[The input]
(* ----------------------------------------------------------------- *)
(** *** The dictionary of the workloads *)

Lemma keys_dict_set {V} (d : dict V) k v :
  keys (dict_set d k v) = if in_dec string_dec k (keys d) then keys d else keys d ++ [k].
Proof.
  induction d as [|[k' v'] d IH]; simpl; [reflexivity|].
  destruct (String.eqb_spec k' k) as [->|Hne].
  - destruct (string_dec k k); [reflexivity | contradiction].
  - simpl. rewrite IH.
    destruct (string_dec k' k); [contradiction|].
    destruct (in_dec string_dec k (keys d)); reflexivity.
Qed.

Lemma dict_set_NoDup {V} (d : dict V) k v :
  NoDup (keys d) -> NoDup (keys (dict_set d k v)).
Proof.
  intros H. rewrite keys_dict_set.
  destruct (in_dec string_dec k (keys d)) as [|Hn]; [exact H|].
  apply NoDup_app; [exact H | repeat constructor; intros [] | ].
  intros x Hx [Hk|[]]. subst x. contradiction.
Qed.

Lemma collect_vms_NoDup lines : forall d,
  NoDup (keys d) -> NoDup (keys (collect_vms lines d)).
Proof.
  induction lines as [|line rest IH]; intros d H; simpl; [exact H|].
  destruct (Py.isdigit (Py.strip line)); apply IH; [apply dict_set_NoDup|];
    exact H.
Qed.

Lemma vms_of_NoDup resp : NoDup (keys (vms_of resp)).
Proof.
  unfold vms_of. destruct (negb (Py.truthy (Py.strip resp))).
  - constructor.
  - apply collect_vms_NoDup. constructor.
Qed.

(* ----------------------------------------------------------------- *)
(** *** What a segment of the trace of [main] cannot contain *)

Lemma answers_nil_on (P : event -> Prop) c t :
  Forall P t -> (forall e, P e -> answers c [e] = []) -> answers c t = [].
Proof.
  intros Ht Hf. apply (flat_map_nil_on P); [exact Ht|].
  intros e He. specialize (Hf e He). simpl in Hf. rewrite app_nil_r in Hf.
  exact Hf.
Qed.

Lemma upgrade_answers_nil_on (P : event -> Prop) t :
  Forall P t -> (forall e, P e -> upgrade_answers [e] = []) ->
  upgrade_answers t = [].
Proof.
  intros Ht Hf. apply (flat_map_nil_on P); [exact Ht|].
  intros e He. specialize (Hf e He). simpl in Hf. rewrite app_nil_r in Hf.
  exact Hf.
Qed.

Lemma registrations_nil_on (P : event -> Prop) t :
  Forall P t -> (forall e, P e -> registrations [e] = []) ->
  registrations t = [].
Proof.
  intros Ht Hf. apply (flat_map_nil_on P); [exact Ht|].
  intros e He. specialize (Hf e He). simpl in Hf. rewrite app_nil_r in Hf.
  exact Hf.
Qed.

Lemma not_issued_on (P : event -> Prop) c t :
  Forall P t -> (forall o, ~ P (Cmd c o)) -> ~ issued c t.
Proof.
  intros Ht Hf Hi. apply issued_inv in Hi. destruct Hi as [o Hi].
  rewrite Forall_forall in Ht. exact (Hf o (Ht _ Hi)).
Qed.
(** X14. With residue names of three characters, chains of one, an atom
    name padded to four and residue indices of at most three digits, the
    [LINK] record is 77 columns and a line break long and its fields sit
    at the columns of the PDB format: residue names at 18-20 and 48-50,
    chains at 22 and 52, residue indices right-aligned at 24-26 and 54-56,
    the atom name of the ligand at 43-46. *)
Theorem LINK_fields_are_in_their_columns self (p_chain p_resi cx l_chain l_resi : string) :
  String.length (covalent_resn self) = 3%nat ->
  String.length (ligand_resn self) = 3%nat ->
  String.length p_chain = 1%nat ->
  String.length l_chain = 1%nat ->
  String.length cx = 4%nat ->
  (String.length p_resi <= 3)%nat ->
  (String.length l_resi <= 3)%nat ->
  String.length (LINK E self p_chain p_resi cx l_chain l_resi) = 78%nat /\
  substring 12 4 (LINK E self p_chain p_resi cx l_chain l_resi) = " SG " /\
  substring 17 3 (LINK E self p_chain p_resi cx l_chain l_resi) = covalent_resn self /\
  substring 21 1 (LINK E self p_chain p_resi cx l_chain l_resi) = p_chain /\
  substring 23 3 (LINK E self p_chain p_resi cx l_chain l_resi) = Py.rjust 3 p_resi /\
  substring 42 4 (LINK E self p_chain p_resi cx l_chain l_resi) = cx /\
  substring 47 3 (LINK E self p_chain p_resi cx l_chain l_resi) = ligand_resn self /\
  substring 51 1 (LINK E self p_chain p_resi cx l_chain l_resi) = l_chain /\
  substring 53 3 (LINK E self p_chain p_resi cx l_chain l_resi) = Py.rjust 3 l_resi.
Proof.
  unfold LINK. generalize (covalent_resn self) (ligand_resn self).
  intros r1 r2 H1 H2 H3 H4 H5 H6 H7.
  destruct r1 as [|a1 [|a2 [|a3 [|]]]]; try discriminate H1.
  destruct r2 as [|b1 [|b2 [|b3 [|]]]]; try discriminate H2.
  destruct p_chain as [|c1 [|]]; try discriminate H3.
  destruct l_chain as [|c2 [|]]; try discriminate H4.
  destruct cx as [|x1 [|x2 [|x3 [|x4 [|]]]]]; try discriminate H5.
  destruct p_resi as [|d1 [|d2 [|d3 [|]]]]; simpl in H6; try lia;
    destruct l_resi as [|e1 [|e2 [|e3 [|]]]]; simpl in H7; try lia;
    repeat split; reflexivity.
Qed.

[Directions for this task] Your response should hold the lines from the first line of the entries above through the line with "induction d as", each retyped exactly, and nothing else.

[Exercise result]
(* ----------------------------------------------------------------- *)
(** *** The dictionary of the workloads *)

Lemma keys_dict_set {V} (d : dict V) k v :
  keys (dict_set d k v) = if in_dec string_dec k (keys d) then keys d else keys d ++ [k].
Proof.
  induction d as [|[k' v'] d IH]; simpl; [reflexivity|].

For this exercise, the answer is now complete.